Disability and disadvantage
Some Australians with disabilities are among the most disadvantaged groups in our developed country.
Some of us are unable to access the entire built infrastructure of whole towns in Australia. People are held against their will in institutions or abused in private boarding houses. When people with disability are murdered it is sometimes portrayed as an act of mercy, rather than a criminal action.
Women with intellectual disability are subject to forced sterilisation or have their children snatched away. Around 37,000 people with disability don’t go outside their homes.
We routinely accept practices like job advertisements in inaccessible formats which preclude people from applying. Christopher Newell called it a social apartheid and he was right to do so.
Australia has a National Disability Strategy endorsed by the Council of Australian Governments intended to encompass these broader issues. Yet the Strategy is underdone, with only a few funded measures which have largely expired such as the ABC Ramp Up community.

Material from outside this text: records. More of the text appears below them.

(** * Database-Manager: edit reconciliation and data-access layer

    A shallow embedding of the TypeScript sources of the VS Code
    "Database Manager" extension, together with proofs about the
    statements of its specification.

    The embedding, module by module:
    - [JS]: the fragment of JavaScript values, objects and string
      primitives that the modelled functions use;
    - [Backend]: the calls that reach the database, and the monad in which
      the message handler runs;
    - [Extension]: the table editor of [extension.ts], web view script and
      message handler;
    - [ExtensionPrev]: the earlier variant of the same editor that the
      repository also carries;
    - [ConfigManager]: the profile store ([ConfigManager.ts]), over a heap
      of profile objects;
    - [DatabaseManager]: the connection registry and the MongoDB command
      parser of [executeQuery];
    - [DatabaseServiceImpl]: the adapter service with its retrying
      [connect].

    Then come sample tables and edits, the vocabulary of the statements,
    and the proofs.  Strings are byte strings; numbers are integers. *)

From Stdlib Require Import String Ascii List ZArith Bool Lia.
From stdpp Require Import base gmap strings list pretty.

Local Open Scope string_scope.
Local Open Scope list_scope.

(* ===================================================================== *)
(** * JavaScript values and string primitives *)
(* ===================================================================== *)

Module JS.

(** The values that cross the modelled code: [null], strings and numbers.
    Numbers are the integers a table cell or a row index holds; a missing
    property ([undefined]) is the [None] of a lookup. *)
Inductive value : Type :=
| JUndef
| JNull
| JStr (s : string)
| JNum (n : Z).
Lemma locator_order_witness :
  let fs : FileSystem :=
    {[ "/work/.env" := RegularFile [("SUPABASE_REGION", "eu-west-1")];
       "/home/u/.config/supabase-mcp/.env" := RegularFile [] ]} in
  find_config_file posix_process fs ".env" []
  = (Returned (Some "/work/.env"), [Probed "/work/.env"])
  /\ find_config_file posix_process
       {[ "/home/u/.config/supabase-mcp/.env" := RegularFile [] ]} ".env" []
     = (Returned (Some "/home/u/.config/supabase-mcp/.env"),
        [Probed "/work/.env"; Probed "/home/u/.config/supabase-mcp/.env";
         Logged ERROR
           (deprecation_message (P:=string) "/home/u/.config/supabase-mcp/.env")])
  /\ find_config_file posix_process ∅ ".env" []
     = (Returned None,
        [Probed "/work/.env"; Probed "/home/u/.config/supabase-mcp/.env"]).
Proof.
  intros fs. split; [|split].
  - destruct (locator_order posix_process fs ".env" [])
      as (Hfile & Hcwd & _).
    apply Hcwd, Hfile. vm_compute. reflexivity.
  - destruct (locator_order posix_process
                {[ "/home/u/.config/supabase-mcp/.env" := RegularFile [] ]}
                ".env" [])
      as (_ & _ & Hglobal & _).
    apply Hglobal; vm_compute; reflexivity.
  - destruct (locator_order posix_process ∅ ".env" [])
      as (_ & _ & _ & Hnone & _).
    apply Hnone; vm_compute; reflexivity.
Defined.

(** C6 as stated fails: when [<cwd>/.env] exists but is a directory, not
    a regular file, the locator still returns it and never looks at the
    global path. *)
Lemma locator_order_counterexample :
  ~ (forall (proc : Process string) (fs : FileSystem) env_file t,
       fs_is_file fs (path_str (cwd proc // env_file)) = false ->
       fs_exists fs (path_str (global_config_path proc)) = true ->
       fst (find_config_file proc fs env_file t)
       = Returned (Some (path_str (global_config_path proc)))).
Proof.
  intros Hall.
  specialize (Hall posix_process
                {[ "/work/.env" := Directory;
                   "/home/u/.config/supabase-mcp/.env" := RegularFile [] ]}
                ".env" []).
  assert (fst (find_config_file posix_process
                 {[ "/work/.env" := Directory;
                    "/home/u/.config/supabase-mcp/.env" := RegularFile [] ]}
                 ".env" [])
          = Returned (Some "/work/.env")) as Hrun by (vm_compute; reflexivity).
  rewrite Hrun in Hall.
  assert (Returned (Some "/work/.env")
          = Returned (Some "/home/u/.config/supabase-mcp/.env")) as Heq.
  { apply Hall; vm_compute; reflexivity. }
  discriminate Heq.
Qed.

(** * Further properties of the resolver *)

Lemma truthy_true s : Py.truthy s = true <-> s <> "".
Proof. destruct s; simpl; split; congruence. Qed.

Lemma truthy_opt_true v :
  Py.truthy_opt v = true <-> exists s, v = Some s /\ s <> "".
Proof.
  destruct v as [s|]; simpl.
  - rewrite truthy_true. split; [by eauto|]. by intros (s' & [= <-] & Hs).
  - split; [discriminate|]. by intros (s' & Hs & _).
Qed.

(** The target is local or a password is given. *)
Definition password_settled (environ : list (string * string))
    (fs : FileSystem) (cfg : option string) : Prop :=
  Py.startswith (selected_str environ fs cfg supabase_project_ref_field)
                "127.0.0.1" = true
  \/ Py.truthy_opt (supplied environ fs cfg supabase_db_password_field) = true.

Lemma SettingsWithConfig_returned_settled environ fs cfg t s t' :
  SettingsWithConfig environ fs cfg t = (Returned s, t') ->
  password_settled environ fs cfg.
Proof.
  rewrite SettingsWithConfig_table. unfold finish, password_settled.
  set (ref := selected_str environ fs cfg supabase_project_ref_field).
  set (pw := supplied environ fs cfg supabase_db_password_field).
  destruct (Py.truthy ref).
  2:{ destruct (Py.truthy_opt pw); discriminate. }
  destruct (Py.startswith ref _); [by left|].
  destruct (Py.truthy_opt pw); [by right|discriminate].
Qed.

(** What a failed construction looks like: a [ValidationError] with at
    least one error, and a trace that has grown by nothing or by the one
    error line on the password. *)
Lemma SettingsWithConfig_raised environ fs cfg t e t' :
  SettingsWithConfig environ fs cfg t = (Raised e, t') ->
  exists err errors,
    e = ValidationError (err :: errors)
    /\ (t' = t \/ t' = (t ++ [password_required_log])%list).
Proof.
  rewrite SettingsWithConfig_table. unfold finish.
  set (ref := selected_str environ fs cfg supabase_project_ref_field).
  set (pw := supplied environ fs cfg supabase_db_password_field).
  destruct (Py.truthy ref).
  - destruct (Py.startswith ref _).
    + destruct (extra_errors _) as [|err errors]; [discriminate|].
      intros [= <- <-]. eauto.
    + destruct (Py.truthy_opt pw).
      * destruct (extra_errors _) as [|err errors]; [discriminate|].
        intros [= <- <-]. eauto.
      * intros [= <- <-]. eauto.
  - destruct (Py.truthy_opt pw); intros [= <- <-]; eauto.
Qed.

(** X1. Resolution returns settings exactly when the config file brings
    no extra input, the selected project reference is not empty, and the
    reference is on the loopback or a non-empty password is supplied. The
    region and the remaining fields never decide it. *)
Theorem resolution_succeeds_iff environ fs cfg t :
  (exists s t', with_config environ fs cfg t = (Returned s, t'))
  <-> no_extra_inputs fs cfg
      /\ selected_str environ fs cfg supabase_project_ref_field <> ""
      /\ (Py.startswith (selected_str environ fs cfg supabase_project_ref_field)
                        "127.0.0.1" = true
          \/ exists v, supplied environ fs cfg supabase_db_password_field = Some v
                       /\ v <> "").
Proof.
  rewrite <- truthy_true, <- truthy_opt_true. split.
  - intros (s & t' & Hrun). apply with_config_returned in Hrun as [Hrun _].
    pose proof (SettingsWithConfig_returned_settled _ _ _ _ _ _ Hrun).
    apply SettingsWithConfig_returned in Hrun as (_ & Hextra & Href & _).
    done.
  - intros (Hextra & Href & Hpw). eexists _, _.
    rewrite with_config_unfold, SettingsWithConfig_succeeds; done.
Qed.

(** X2. Off the loopback a supplied non-empty password is passed through
    unchanged: with a non-empty project reference that does not start with
    [127.0.0.1] and no extra input, resolution returns settings whose
    password is the supplied value. *)
Theorem remote_password_passthrough environ fs cfg t v :
  no_extra_inputs fs cfg ->
  selected_str environ fs cfg supabase_project_ref_field <> "" ->
  Py.startswith (selected_str environ fs cfg supabase_project_ref_field)
                "127.0.0.1" = false ->
  supplied environ fs cfg supabase_db_password_field = Some v ->
  v <> "" ->
  exists s,
    with_config environ fs cfg t
    = (Returned s, (t ++ [Logged INFO (source_line environ cfg)])%list)
    /\ supabase_db_password s = Some v
    /\ supabase_project_ref s
       = selected_str environ fs cfg supabase_project_ref_field.
Proof.
  intros Hextra Href Hremote Hpw Hv. eexists.
  rewrite with_config_unfold, SettingsWithConfig_succeeds.
  - split; [reflexivity|]. rewrite instance_of_build, Hpw. simpl.
    split; [|reflexivity]. by destruct v.
  - done.
  - by apply truthy_true.
  - right. apply truthy_opt_true. eauto.
Qed.

Lemma remote_password_passthrough_witness :
  exists s,
    with_config [("SUPABASE_PROJECT_REF", "myproject.supabase.co");
                 ("SUPABASE_DB_PASSWORD", "s3cr3t")] ∅ None []
    = (Returned s,
       [Logged INFO
          (source_line [("SUPABASE_PROJECT_REF", "myproject.supabase.co");
                        ("SUPABASE_DB_PASSWORD", "s3cr3t")] None)])
    /\ supabase_db_password s = Some "s3cr3t"
    /\ supabase_project_ref s
       = selected_str [("SUPABASE_PROJECT_REF", "myproject.supabase.co");
                       ("SUPABASE_DB_PASSWORD", "s3cr3t")] ∅ None
           supabase_project_ref_field.
Proof.
  apply (remote_password_passthrough
           [("SUPABASE_PROJECT_REF", "myproject.supabase.co");
            ("SUPABASE_DB_PASSWORD", "s3cr3t")] ∅ None [] "s3cr3t").
  - apply no_extra_inputs_no_file.
  - vm_compute. discriminate.
  - vm_compute. reflexivity.
  - vm_compute. reflexivity.
  - discriminate.
Defined.

(** X3. In every resolved settings the project reference is not empty
    and the database password is a non-empty string: it is never [None],
    whatever the declared default. *)
Theorem resolved_credentials_nonempty environ fs cfg t s t' :
  with_config environ fs cfg t = (Returned s, t') ->
  supabase_project_ref s <> ""
  /\ exists v, supabase_db_password s = Some v /\ v <> "".
Proof.
  intros Hrun. apply with_config_returned in Hrun as [Hrun _].
  pose proof (SettingsWithConfig_returned_settled _ _ _ _ _ _ Hrun) as Hpw.
  apply SettingsWithConfig_returned in Hrun as (_ & _ & Href & ->).
  rewrite instance_of_build. simpl. split; [by apply truthy_true|].
  eexists. split; [reflexivity|].
  destruct (supplied environ fs cfg supabase_db_password_field) as [v|] eqn:Hv;
    simpl; [|discriminate].
  destruct (Py.truthy v) eqn:Htruthy; [by apply truthy_true|discriminate].
Qed.

Lemma resolved_credentials_nonempty_witness :
  supabase_project_ref defaults <> ""
  /\ exists v, supabase_db_password defaults = Some v /\ v <> "".
Proof.
  assert (with_config [] ∅ None []
          = (Returned defaults,
             [Logged INFO "Using default settings (local development)"]))
    as Hrun by (vm_compute; reflexivity).
  exact (resolved_credentials_nonempty _ _ _ _ _ _ Hrun).
Defined.

(** X4. When resolution fails it raises a [ValidationError] with at least
    one error, never a bare [ValueError]; no informational line is logged,
    and the trace grows by nothing or by the one error line on the
    password. *)
Theorem failure_is_validation_error environ fs cfg t e t' :
  with_config environ fs cfg t = (Raised e, t') ->
  exists err errors,
    e = ValidationError (err :: errors)
    /\ (t' = t \/ t' = (t ++ [password_required_log])%list).
Proof.
  rewrite with_config_unfold.
  destruct (SettingsWithConfig environ fs cfg t) as [[s|e0] t0] eqn:Hrun;
    [discriminate|].
  intros [= <- <-]. by eapply SettingsWithConfig_raised.
Qed.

A good place to start might be jobs and economic security. Almost half (45%) of people with a disability live in or near poverty; more than double the OECD average of 22%. We rank 21st out of 29 OECD countries in employment participation rates for those with a disability. We rank 27 out of 27 in terms of the correlation between disability and poverty.
Instead of the well-worn track of changing the DSP impairment tables we need a comprehensive jobs plan.
Laws not up to date
Australia’s Disability Discrimination Act 1992 (DDA) is in need of a thorough overhaul. It is not up to the task of creating the accessible infrastructure that Australia needs to deliver on the promise of the NDIS. We need a discrimination law with teeth like the Americans with Disabilities Act, with an implementation authority capable of enforcing regulations and driving continuous industry improvement.
Over time, we need a shift from compliance to responding to demand. Our urban landscape remains littered with barriers, workplaces remain inaccessible and hostile to anyone outside the ‘young and hungry’ mould, and business has yet to grasp the potential of customers with different needs, treating us as an obscure niche market.
We also have surprisingly little hard evidence about what might shift community attitudes. We need internationally benchmarked research on community attitudes towards disability to know more about ingrained attitudes, especially by employers, and what might change them,
Australians with disability continue to be disadvantaged in the justice system, disbelieved as victims of violence and over-represented in miscarriages of justice.
We see people like Marlon Noble (held for more than a decade without charge because of his disability) experience indefinite detention without conviction, yet authorities frequently do not investigate and prosecute violence and abuse against people with disability.
This then is unfinished business: our task now is to describe the rest of the journey and realise the benefits of the NDIS as envisaged by the Productivity Commission.